Constraints and boundaries
Email and SMTP is a Reference area for the outbound transport layer. It is not a substitute for per-provider documentation or for inbound-email handling.
Use this Reference for:
- Understanding what kinds of email the platform produces.
- Confirming the SMTP configuration model.
- Diagnosing transport-health questions at the structural level.
Do not use this Reference for:
- Inbound email — out of scope.
- Per-provider SMTP setup — provider documentation.
- Custom email template authoring — out of scope.
Public boundary
This page is intentionally public-safe. It does not expose SMTP credentials, transport internals, or protected operational identifiers.
Examples
Example 1 — Operator configures SMTP for a new site
The operator opens the admin → Configuration → Email and enters the SMTP host, port, authentication, and from-address. They run the test-mail action to confirm transport is healthy. System mail, notifications, and form responses can now leave the platform through the configured connection.
Example 2 — Form-response email stops arriving
A visitor submits a form but the response email does not arrive. The operator opens this page (Dependency posture section), confirms the unhealthy-transport symptom, opens the SMTP configuration panel, runs the test-mail action, and identifies whether the issue is credential-side or provider-side.
Example 3 — Stakeholder asks "what does SGEN send by default?"
The platform lead opens this page (Kinds of email the platform produces section) and walks the stakeholder through system mail vs notification email vs form-response email. The Reference grounds the conversation in the platform's email model rather than requiring per-message enumeration.
Documentation guidance
Use this page as the structural definition for the email-transport integration. Procedural detail belongs in Guides; per-release behavior change belongs in What's New or Changelog. Cross-reference Notification Logic for the automation layer that produces notification mail.
Where to find it
In SGEN Admin, navigate to the admin → Configuration → Email. The SMTP configuration panel — host, port, authentication, from-address, and the test-mail action — appears under the Configuration pillar labeled Email transport. Per-site form-response email settings live under the admin → My Forms in the individual form configuration.
Reading order
Open this page when scoping email delivery or troubleshooting email-transport questions.

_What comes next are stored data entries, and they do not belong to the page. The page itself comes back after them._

Lemma walk_keys_refines l fs :
  forall (kvs pre : list (string * pyval)) Ls h,
    Forall3 (fun f kv L => f.1 = kv.1 /\ own h f.2 kv.2 L) fs kvs Ls ->
    forall fs' ns calls,
      h !! l = Some (ODict (pre ++ kvs)) ->
      NoDup ((pre ++ kvs).*1) ->
      NoDup (l :: concat Ls) ->
      spec_walk_fields jrec fs = Some (fs', ns) ->
      exists kvs' h' calls' Ls',
        walk_keys rec (VRef l) (kvs.*1) (mkState h calls)
          = (Ok tt, mkState h' (calls ++ calls')) /\
        h' !! l = Some (ODict (pre ++ kvs')) /\
        kvs'.*1 = kvs.*1 /\
        Forall3 (fun f kv L => f.1 = kv.1 /\ own h' f.2 kv.2 L) fs' kvs' Ls' /\
        NoDup (concat Ls') /\
        drawn_from (concat Ls) (length h) (concat Ls') /\
        changes_within (l :: concat Ls) h h' /\
        Forall2 (fun c n => offers (c_heap c) format meta c n) calls' ns.
Proof.
  induction fs as [|f fs IH]; intros kvs pre Ls h F fs' ns calls El Hk Hnd E.
  - inversion F; subst. injection E as <- <-. exists [], h, [], [].
    rewrite app_nil_r. split; [done|]. split; [done|]. split; [done|].
    split; [constructor|]. split; [constructor|].
    split; [by intros x ?%elem_of_nil|].
    split; [apply changes_within_refl|constructor].
  - apply Forall3_cons_inv_l in F as ([k v] & kvs1 & L & Ls1 & -> & -> & [Ek Ho] & F).
    cbn [fst snd] in Ek, Ho. cbn [spec_walk_fields] in E.
    destruct (jrec f.2) as [[t1 ns1]|] eqn:E1; [|discriminate].
    destruct (spec_walk_fields jrec fs) as [[fs2 ns2]|] eqn:E2; [|discriminate].
    injection E as <- <-. cbn [concat] in Hnd.
    apply NoDup_cons in Hnd as [Hl Hnd].
    apply NoDup_app_l_r in Hnd as (HndL & HndLs & Hdis & Hdis').
    assert (HlL : l ∉ L) by (intros ?; apply Hl, elem_of_app; by left).
    assert (HlLs : l ∉ concat Ls1) by (intros ?; apply Hl, elem_of_app; by right).
    assert (Hkpre : k ∉ pre.*1).
    { rewrite fmap_app, fmap_cons in Hk. apply NoDup_app in Hk as (_ & Hk & _).
      intros Hin. apply (Hk k Hin). by left. }
    assert (Hlh : l < length h) by (by apply lookup_lt_Some in El).
    (* the value is read *)
    rewrite fmap_cons. cbn [fst walk_keys].
    erewrite bind_ok; [|eapply dict_getitem_ok; [cbn [as_dict]; by rewrite El|
                        by apply dict_lookup_middle]].
    (* and walked *)
    destruct (Hrec f.2 t1 ns1 E1 h calls v L Ho HndL)
      as (v1 & h1 & c1 & L1 & R1 & O1 & N1 & D1 & C1 & Of1).
    erewrite bind_ok; [|exact R1].
    assert (El1 : h1 !! l = Some (ODict (pre ++ (k, v) :: kvs1))).
    { rewrite (proj2 C1) by done. exact El. }
    (* the result is stored *)
    rewrite bind_unfold. unfold dict_setitem at 1. cbn [st_heap st_calls]. rewrite El1.
    rewrite dict_store_middle by done.
    set (h2 := <[l := ODict (pre ++ (k, v1) :: kvs1)]> h1).
    assert (C12 : changes_within [l] h1 h2).
    { apply changes_within_insert. by left. }
    assert (Hold : forall x, x ∈ concat Ls1 -> x < length h) by (by eapply fields_bound).
    assert (HL1 : forall x, x ∈ L1 -> x ∉ concat Ls1).
    { eapply drawn_fresh; [exact D1|exact Hold|exact Hdis]. }
    assert (HlL1 : l ∉ L1).
    { intros Hin. destruct (D1 l Hin); [done|lia]. }
    assert (F2 : Forall3 (fun f kv L => f.1 = kv.1 /\ own h2 f.2 kv.2 L) fs kvs1 Ls1).
    { eapply fields_within; [eapply fields_within; [exact F|exact C1|done]|exact C12|].
      intros x Hx ->%list_elem_of_singleton. done. }
    destruct (IH kvs1 (pre ++ [(k, v1)]) Ls1 h2 F2 fs2 ns2 (calls ++ c1))
      as (kvs2 & h3 & c2 & Ls2 & R2 & El3 & Ek2 & O2 & N2 & D2 & C2 & Of2).
    { unfold h2. rewrite <- app_assoc. apply list_lookup_insert_eq.
      apply lookup_lt_Some in El1. done. }
    { rewrite <- app_assoc. cbn [app]. by rewrite fmap_app, fmap_cons in *. }
    { by apply NoDup_cons. }
    { done. }
    exists ((k, v1) :: kvs2), h3, (c1 ++ c2), (L1 :: Ls2).
    rewrite R2. rewrite <- app_assoc in El3.
    split; [by rewrite app_assoc|]. split; [done|].
    split; [rewrite !fmap_cons; by f_equal|].
    assert (Hlen2 : length h2 = length h1) by (unfold h2; by rewrite length_insert).
    split.
    { constructor; [|done]. split; [done|]. cbn [snd].
      eapply own_within; [eapply own_within; [exact O1|exact C12|]|exact C2|].
      - intros x Hx ->%list_elem_of_singleton. done.
      - intros x Hx [->|Hin]%elem_of_cons; [done|]. by apply (HL1 x). }
    cbn [concat].
    split.
    { eapply NoDup_drawn_app; [done|done|exact D2| |done].
      intros x Hx. rewrite Hlen2. by eapply own_bound. }
    split.
    { eapply drawn_from_app; [done|done|]. rewrite Hlen2. apply C1. }
    split; [|by apply Forall2_app].
    eapply (changes_within_trans (l :: L) (l :: concat Ls1));
      [eapply (changes_within_trans L [l]); [exact C1|exact C12|]|exact C2|].
    + intros x _ [Hx|Hx%list_elem_of_singleton]; [by right|subst x; by left].
    + intros x _ [[->|Hx]%elem_of_cons|[->|Hx]%elem_of_cons].
      * by left.
      * right. apply elem_of_app. by left.
      * by left.
      * right. apply elem_of_app. by right.
Qed.
End refinement.

(** [walk] does to the objects what [spec_walk] does to the trees they
    stand for, provided no object is shared within the tree. *)
Lemma walk_refines act ja format meta :
  acts_as act ja format meta ->
  forall n, walks_as format meta (walk n act format meta) (spec_walk n ja).
Proof.
  intros Hact. induction n as [|n IH]; intros t t' ns E h calls v L Ho Hnd; [discriminate|].
  inversion Ho as [| | | |l vs ts Ls El F|l kvs fs Ls El Hk F]; subst.
  1-4: injection E as <- <-; eexists _, h, [], []; rewrite app_nil_r;
    (split; [reflexivity|]); (split; [constructor|]); (split; [constructor|]);
    (split; [by intros x ?%elem_of_nil|]); (split; [apply changes_within_refl|constructor]).
  - cbn [spec_walk] in E.
    destruct (spec_walk_items (spec_walk n ja) ja ts) as [[ts1 ns1]|] eqn:E1; [|discriminate].
    injection E as <- <-. apply NoDup_cons in Hnd as [Hl Hnd].
    destruct (walk_items_refines act ja format meta _ _ Hact IH ts vs Ls h F ts1 ns1 calls
                Hnd E1) as (outs & h1 & c1 & Ls1 & R1 & O1 & N1 & D1 & C1 & Of1).
    exists (VRef (length h1)), (h1 ++ [OList outs]), c1, (length h1 :: concat Ls1).
    rewrite (walk_unfold_list _ _ _ _ _ _ _ _ El). erewrite bind_ok; [|exact R1].
    split; [reflexivity|].
    split.
    { eapply own_list; [apply heap_lookup_fresh|].
      eapply owns_within; [exact O1|apply (changes_within_alloc [])|].
      by intros x _ ?%elem_of_nil. }
    split.
    { apply NoDup_cons. split; [|done]. intros Hin.
      apply (owns_bound _ _ _ _ O1) in Hin. lia. }
    split.
    { intros x [->|Hx]%elem_of_cons; [right; apply C1|].
      destruct (D1 x Hx); [left; by right|by right]. }
    split; [|done].
    eapply (changes_within_trans (concat Ls) []); [exact C1|apply changes_within_alloc|].
    intros x _ [Hx|Hx]; [by right|by apply elem_of_nil in Hx].
  - cbn [spec_walk] in E.
    destruct (spec_walk_fields (spec_walk n ja) fs) as [[fs1 ns1]|] eqn:E1; [|discriminate].
    injection E as <- <-.
    destruct (walk_keys_refines format meta _ _ IH l fs kvs [] Ls h F fs1 ns1 calls
                El Hk Hnd E1)
      as (kvs1 & h1 & c1 & Ls1 & R1 & El1 & Ek1 & O1 & N1 & D1 & C1 & Of1).
    cbn [app] in El1.
    exists (VRef l), h1, c1, (l :: concat Ls1).
    rewrite (walk_unfold_dict _ _ _ _ _ _ _ _ El). erewrite bind_ok; [|exact R1].
    split; [reflexivity|].
    split; [eapply own_dict; [exact El1|by rewrite Ek1|exact O1]|].
    apply NoDup_cons in Hnd as [Hl Hnd].
    split.
    { apply NoDup_cons. split; [|done]. intros Hin.
      destruct (D1 l Hin) as [?|Hge]; [done|]. apply lookup_lt_Some in El. lia. }
    split; [|done].
    intros x [->|Hx]%elem_of_cons; [left; by left|].
    destruct (D1 x Hx); [left; by right|by right].
Qed.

Pair with Notification Logic for the automation layer that produces notification mail; pair with the admin Forms Reference for the form-response surface.
Related reading
- Integrations Overview — parent Reference area.
- Payment Gateways — sibling integration.
- Notification Logic — automation layer that produces notification mail.
- SG-Admin Overview — where SMTP configuration and forms live.
Vocabulary cross-reference
- SMTP is the protocol used for outbound email transport.
- System mail is operational mail produced by the platform itself.
- Notification email is mail driven by automation rules.
- Form-response email is mail produced by per-site form configuration.
- Healthy transport means mail leaves the platform within the expected window.
Maintenance discipline
When email-transport behavior changes across releases (new authentication option, new health-check surface, new mail kind), update this Reference and log the change in Changelog. The page stays valuable because the three-kind model and the SMTP configuration shape stay small.